Simon Spencer

Personal information
- Full name: Simon Dean Spencer
- Date of birth: 10 September 1976 (age 49)
- Place of birth: Islington, England
- Height: 1.75 m (5 ft 9 in)
- Position: Midfielder

Youth career
- 0000–1995: Tottenham Hotspur

Senior career*
- Years: Team / Apps / (Gls)
- 1995–1997: Tottenham Hotspur / 0 / (0)
- 1997–1998: Brentford / 1 / (0)
- 1998: Yeovil Town / 1 / (0)
- Egham Town
- Billericay Town

International career
- 1992: England U16
- 1994: England U18 / 2 / (0)

= Simon Spencer =

English footballer (born 1976)

Simon Dean Spencer (born 10 September 1976) is an English former professional footballer who played as a midfielder.

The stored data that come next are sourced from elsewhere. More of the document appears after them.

(* ===== verification/Elements.v ===== *)
(** * Sets, hashes and sorted sets

    The shape of a collection's keys (a set or hash has one row per element, a
    sorted set one index row and one pointer row per member) and the coherence of
    the batch overlays with it. Every command keeps both, so the element counter
    flushed at the end of a batch is the number of elements. *)

From S2P Require Import Prelude Bytes Strconv Storage Command Keys Ctx CtxLogic Budget Ledger.
From S2P Require Import BudgetRefine ShardSM Samples ShardFrame ShardUpdate.

Local Open Scope Z_scope.
#[local] Set Default Proof Using "Type*".

Module Elements.
Import Storage Command Keys Ctx CtxLogic Budget BudgetRefine ShardSM ShardFrame ShardUpdate.

(** ** Shapes *)

(** The type a header row records; an absent or empty header is no type. *)
Definition hdtype (o : option bytes) : byte :=
  match o with Some (t :: _) => t | _ => typeNone end.

Section shape.
Context (p : bytes) (m : gmap bytes bytes) (ns coll : bytes).

Definition tyOf : byte := hdtype (m !! typeKey p ns coll).
Definition elems : gmap bytes bytes := under (elemPrefix p ns coll) m.

(** Pointer and index rows of a sorted set correspond. *)
Record zset_ok : Prop := {
  zo_ptr : ∀ mem raw, m !! zptrKey p ns coll mem = Some raw →
    ∃ f, in_u64 f ∧ raw = put_u64 f ∧ is_Some (m !! zscoreKey p ns coll f mem);
  zo_elem : ∀ r, is_Some (m !! elemKey p ns coll r) →
    ∃ f mem, in_u64 f ∧ r = sortableScore f ++ mem ∧ m !! zptrKey p ns coll mem = Some (put_u64 f);
}.

Record shape : Prop := {
  sh_zset : tyOf = typeZSet → zset_ok;
  sh_zptr : tyOf ≠ typeZSet → ∀ mem, m !! zptrKey p ns coll mem = None;
  sh_elem : tyOf ≠ typeSet → tyOf ≠ typeHash → tyOf ≠ typeZSet → ∀ r, m !! elemKey p ns coll r = None;
  sh_ttl : tyOf ≠ typeSet → ∀ mem, m !! ttlPtrKey p ns coll mem = None;
  sh_ttl8 : ∀ mem v, m !! ttlPtrKey p ns coll mem = Some v → lenZ v = 8;
  sh_hdr : ∀ l, m !! typeKey p ns coll ≠ Some (typeNone :: l);
}.

End shape.

(** The scopes the shape of a collection depends on. *)
Definition shapeScope (sc : byte) : Prop := sc = scopeElem ∨ sc = scopeZPtr ∨ sc = scopeType.

Lemma lookup_elems p m ns coll r : elems p m ns coll !! r = m !! elemKey p ns coll r.
Proof. unfold elems. by rewrite lookup_under. Qed.

Lemma zscoreKey_elemKey p ns coll f mem :
  zscoreKey p ns coll f mem = elemKey p ns coll (sortableScore f ++ mem).
Proof. done. Qed.

Section coh.
Context {S : Type} `{LocalStoreSpec S} (s : baseSM S).
Local Abbreviation p_ := (sm_prefix s).

(** ** Coherence of the overlays at one collection *)

Record coh (u : updateCtx) (ns coll : bytes) : Prop := {
  co_base : shape p_ (base s) ns coll;
  co_shape : shape p_ (eff s u) ns coll;
  co_type : tyOf p_ (eff s u) ns coll =
    match htype u !! collScope p_ ns coll with
    | Some t => t | None => tyOf p_ (base s) ns coll end;
  co_htype : htype u !! collScope p_ ns coll ≠ Some typeNone;
  co_mono : tyOf p_ (base s) ns coll ≠ typeNone →
    tyOf p_ (eff s u) ns coll = tyOf p_ (base s) ns coll;
  co_elem : tyOf p_ (eff s u) ns coll ≠ typeZSet → ∀ r,
    bool_decide (is_Some (eff s u !! elemKey p_ ns coll r)) =
      match exists_ u !! elemKey p_ ns coll r with
      | Some b => b | None => bool_decide (is_Some (base s !! elemKey p_ ns coll r)) end;
  co_zptr : ∀ mem, eff s u !! zptrKey p_ ns coll mem =
    match zscore u !! zptrKey p_ ns coll mem with
    | Some o => put_u64 <$> o | None => base s !! zptrKey p_ ns coll mem end;
  co_score : ∀ mem f, zscore u !! zptrKey p_ ns coll mem = Some (Some f) → in_u64 f;
  co_vals : tyOf p_ (eff s u) ns coll ≠ typeSet → tyOf p_ (eff s u) ns coll ≠ typeZSet → ∀ r,
    tracked s u (elemKey p_ ns coll r);
  co_card : default 0 (cardDelta u !! cardKey p_ ns coll) =
    int64 (Z.of_nat (size (elems p_ (eff s u) ns coll)) - Z.of_nat (size (elems p_ (base s) ns coll)));
}.

Context (ns coll : bytes) (Hnc : nc_ok ns coll).

Local Ltac keys_ne :=
  repeat match goal with x := _ |- _ => subst x end; autorewrite with keys;
  let E := fresh in intros E; apply dkey_inj in E as (? & ? & ? & ?); done || congruence.

(** Writes elsewhere keep coherence. *)
Lemma coh_frame K u u' :
  frame p_ K u u' →
  (∀ k sc r, K k → shapeScope sc → k ≠ dkey p_ sc ns coll r) →
  (tyOf p_ (eff s u) ns coll = typeSet ∧
     (∀ mem v, eff s u' !! ttlPtrKey p_ ns coll mem = Some v → lenZ v = 8) ∨
   ∀ mem, ¬ K (ttlPtrKey p_ ns coll mem)) →
  coh u ns coll → coh u' ns coll ∧ tyOf p_ (eff s u') ns coll = tyOf p_ (eff s u) ns coll.
Proof.
  intros F HK Httl [Hb Hsh Ht Hht Hm He Hz Hu Hv Hc].
  assert (∀ sc r, shapeScope sc → ¬ K (dkey p_ sc ns coll r)) as HK'
    by (intros sc r Hsc Hk; by eapply HK).
  assert (∀ sc r, shapeScope sc → eff s u' !! dkey p_ sc ns coll r = eff s u !! dkey p_ sc ns coll r) as E
    by (intros; eapply frame_eff; [done|by apply HK']).
  assert (∀ r, eff s u' !! elemKey p_ ns coll r = eff s u !! elemKey p_ ns coll r) as Ee
    by (intros; rewrite elemKey_dkey; apply E; by left).
  assert (∀ r, eff s u' !! zptrKey p_ ns coll r = eff s u !! zptrKey p_ ns coll r) as Ez
    by (intros; rewrite zptrKey_dkey; apply E; by right; left).
  assert (tyOf p_ (eff s u') ns coll = tyOf p_ (eff s u) ns coll) as Ety
    by (unfold tyOf; rewrite typeKey_dkey, E; [done|by right; right]).
  split; [|done]. split; rewrite ?Ety; try done.
  - destruct Hsh as [S1 S2 S3 S4 S5 S6]. split; rewrite ?Ety.
    + intros Hty. destruct (S1 Hty) as [Z1 Z2]. split.
      * intros mem raw. rewrite Ez. intros Hp. destruct (Z1 _ _ Hp) as (f & ? & ? & ?). exists f.
        rewrite zscoreKey_elemKey, Ee. by split_and!.
      * intros r. rewrite Ee. intros Hr. destruct (Z2 _ Hr) as (f & mem & ? & ? & ?). exists f, mem.
        rewrite Ez. by split_and!.
    + intros. rewrite Ez. by apply S2.
    + intros. rewrite Ee. by apply S3.
    + intros Hne mem. destruct Httl as [[? _]|Hno]; [done|]. rewrite <-(S4 Hne mem). by eapply frame_eff.
    + intros mem v. destruct Httl as [[_ Hv8]|Hno]; [by apply Hv8|]. erewrite frame_eff; [apply S5|done|done].
    + intros l. rewrite typeKey_dkey, E by (by right; right). rewrite <-typeKey_dkey. apply S6.
  - rewrite Ht. erewrite (fr_htype _ _ _ _ F); [done|]. fold (typeKey p_ ns coll).
    rewrite typeKey_dkey. apply HK'. by right; right.
  - erewrite (fr_htype _ _ _ _ F); [done|]. fold (typeKey p_ ns coll).
    rewrite typeKey_dkey. apply HK'. by right; right.
  - intros Hne r. rewrite Ee, He by done. erewrite (fr_exists _ _ _ _ F); [done|].
    rewrite elemKey_dkey. apply HK'. by left.
  - intros mem. rewrite Ez, Hz. erewrite (fr_zscore _ _ _ _ F); [done|].
    rewrite zptrKey_dkey. apply HK'. by right; left.
  - intros mem f. erewrite (fr_zscore _ _ _ _ F); [apply Hu|].
    rewrite zptrKey_dkey. apply HK'. by right; left.
  - intros Hs Hzs r. eapply frame_tracked; [done| |by apply Hv]. rewrite elemKey_dkey. apply HK'. by left.
  - assert (elems p_ (eff s u') ns coll = elems p_ (eff s u) ns coll) as ->.
    { apply under_ext. intros r. apply Ee. }
    rewrite <-Hc. destruct (fr_card _ _ _ _ F (cardKey p_ ns coll)) as [->|(ns' & coll' & Hn' & Ek & HKe)]; [done|].
    exfalso. rewrite !cardKey_dkey in Ek. apply dkey_inj in Ek as (_ & <- & <- & _); [|done..].
    rewrite elemPrefix_dkey in HKe. eapply HK'; [|exact HKe]. by left.
Qed.

(** ** Changing one element of a set or hash *)

Definition upd (k : bytes) (ov : option bytes) (m : gmap bytes bytes) : gmap bytes bytes :=
  match ov with Some v => <[k := v]> m | None => delete k m end.
Definition bit (b : bool) : Z := if b then 1 else 0.

Lemma lookup_upd (k : bytes) (ov : option bytes) (m : gmap bytes bytes) (k' : bytes) : upd k ov m !! k' = if decide (k' = k) then ov else m !! k'.
Proof.
  destruct ov; simpl; case_decide; subst;
    by rewrite ?lookup_insert_eq, ?lookup_delete_eq, ?lookup_insert_ne, ?lookup_delete_ne.
Qed.

Lemma size_upd (k : bytes) (ov : option bytes) (m : gmap bytes bytes) :
  Z.of_nat (size (upd k ov m)) =
    Z.of_nat (size m) + bit (bool_decide (is_Some ov)) - bit (bool_decide (is_Some (m !! k))).
Proof.
  destruct ov as [v|]; simpl.
  - destruct (m !! k) eqn:E; simpl.
    + rewrite map_size_insert_Some by eauto. lia.
    + rewrite map_size_insert_None by done. lia.
  - destruct (m !! k) as [w|] eqn:E; simpl.
    + pose proof (map_size_insert_None k w (delete k m) (lookup_delete_eq m k)) as Hs.
      rewrite insert_delete_id in Hs by done. lia.
    + rewrite delete_id by done. lia.
Qed.

Lemma elems_upd (m : gmap bytes bytes) (r : bytes) (ov : option bytes) : elems p_ (upd (elemKey p_ ns coll r) ov m) ns coll = upd r ov (elems p_ m ns coll).
Proof. destruct ov; [apply under_insert|apply under_delete]. Qed.
Lemma Lookup_zRange limit : tyOf p_ (base s) ns coll = typeZSet →
  Lookup s (zRangeQuery ns coll limit) =
    Ok (AScored (if 0 <? limit then take (Z.to_nat limit) (scored <$> rows) else scored <$> rows)).
Proof.
  intros Ht. destruct (ls_Snapshot_ok (sm_store s)) as (sn & E & Hv); [done|].
  unfold Lookup. rewrite E. cbn [store_res res_bind]. unfold scanUnder. rewrite sn_Scan_ok, Hv by done.
  cbn [store_res res_bind]. fold (base s).
  assert (∀ l : list (bytes * bytes), (∀ x, x ∈ l → x ∈ rows) → omap (λ '(k, _), if lenZ k <? 8 then None
    else Some (drop 8 k, unsortableScore (take 8 k))) l = scored <$> l) as Ho.
  { intros l Hl. apply omap_fmap_total. intros [r v] Hin. destruct (zrow r v Ht (Hl _ Hin)) as (f & mem & _ & -> & _).
    destruct (Z.ltb_spec (lenZ (sortableScore f ++ mem)) 8) as [Hlt|]; [|done].
    exfalso. unfold lenZ in Hlt. rewrite length_app, length_sortableScore in Hlt. lia. }
  fold (stripped (elemPrefix p_ ns coll) (newSliceIterator (base s) (Some (elemPrefix p_ ns coll))
    (prefixEnd (elemPrefix p_ ns coll)) limit)).
  destruct (Z.ltb_spec 0 limit).
  - rewrite newSliceIterator_limit by done. unfold stripped at 1. rewrite fmap_take.
    fold (stripped (elemPrefix p_ ns coll) (newSliceIterator (base s) (Some (elemPrefix p_ ns coll))
      (prefixEnd (elemPrefix p_ ns coll)) 0)). fold rows.
    rewrite Ho, fmap_take; [done|]. intros x Hx. by eapply elem_of_take in Hx as (i & Hx%list_elem_of_lookup_2 & _).
  - rewrite (newSliceIterator_all _ _ _ limit), <-(newSliceIterator_all _ _ _ 0) by lia. fold rows.
    by rewrite Ho.
Qed.

End reads.

(** ZRANGE lists a sorted set in score order: every member exactly once with its
    score, ascending by score and by member among equal scores; a limit keeps
    the first members. *)
Theorem zrange_sorted {S} `{LocalStoreSpec S} `{FloatText} (s : baseSM S) (ns coll : bytes) (limit : Z) :
  ls_live (sm_store s) → counted (sm_prefix s) (base s) → nc_ok ns coll →
  tyOf (sm_prefix s) (base s) ns coll = typeZSet →
  ∃ l, Lookup s (zRangeQuery ns coll limit) =
         Ok (AScored (if 0 <? limit then take (Z.to_nat limit) l else l)) ∧
    StronglySorted zle l ∧ NoDup l ∧
    (∀ mem f, (mem, f) ∈ l ↔
       in_u64 f ∧ content (sm_prefix s) typeZSet (base s) ns coll !! mem = Some (put_u64 f)).
Proof.
  intros Hl Hc Hn Ht. exists (scored <$> rows s ns coll). split_and!.
  - by apply Lookup_zRange.
  - by apply zrows_sorted.
  - eapply zle_NoDup, zrows_sorted; done.
  - intros mem f. by apply zrows_members.
Qed.

(** ** Sample runs *)

Definition member (m : string) : item := mkItem (lit m) [] 0 0.
Definition scoredMember (m : string) (f : Z) : item := mkItem (lit m) [] f 0.

Definition setRun : list (list entry) :=
  [one (cmdOf opSAdd [] [member "a"; member "b"; member "a"]); one (cmdOf opSRem [] [member "b"; member "c"])].
Definition zsetRun : list (list entry) :=
  [one (cmdOf opZAdd [] [scoredMember "x" 7; scoredMember "y" 3; scoredMember "x" 1])].

Lemma bounded_two (b1 b2 : list entry) :
  (match runBatches shard0 [b1] with Ok s' => Z.of_nat (size (base s')) <? 2 ^ 63 | Err _ => true end) = true →
  (match runBatches shard0 [b1; b2] with Ok s' => Z.of_nat (size (base s')) <? 2 ^ 63 | Err _ => true end) = true →
  bounded shard0 [b1; b2].
Proof.
  intros H1 H2 k s' Hr. apply Z.ltb_lt. destruct k as [|[|k]].
  - injection Hr as <-. by vm_compute.
  - cbn [take] in Hr. by rewrite Hr in H1.
  - rewrite take_ge in Hr by (simpl; lia). by rewrite Hr in H2.
Qed.

Lemma card_exact_witness :
  ∃ s' n, runBatches shard0 setRun = Ok s' ∧ Lookup s' (cardQuery ns0 coll0) = Ok (ACard n) ∧
    Lookup s' (cardCheckQuery ns0 coll0) = Ok (ACheck (mkCardCheck n n)).
Proof.
  destruct (card_exact shard0 setRun ns0 coll0) as (s' & n & Hr & _ & H1 & H2).
  - done.
  - apply shard0_fresh.
  - vm_compute. reflexivity.
  - apply bounded_two; vm_compute; reflexivity.
  - split; vm_compute; reflexivity.
  - exists s', n. exact (conj Hr (conj H1 H2)).
Defined.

He began his career at Tottenham Hotspur and later moved to Brentford, where he made one appearance in the Football League. He was capped by England at U16 and U18 level.

== Playing career ==

=== Tottenham Hotspur ===
Spencer began his career in the academy at Premier League club Tottenham Hotspur and progressed to make three senior appearances for the club, all during the 1995 UEFA Intertoto Cup campaign. He departed White Hart Lane at the end of the 1996–97 season.

=== Brentford ===
Spencer was offered a three-month trial at Second Division club Brentford during the 1997–98 pre-season and signed a one-year contract on 1 August 1997. He made his debut in a 3–0 opening day defeat to Millwall and was substituted for Ryan Denys at half time by caretaker manager Kevin Lock. He completed his first 90 minutes for the club in the following game, a League Cup first round shootout win over Shrewsbury Town. It proved to be his final appearance for the club and he failed to feature in a first team squad again. Spencer departed Griffin Park in January 1998, after negotiating a settlement on his contract.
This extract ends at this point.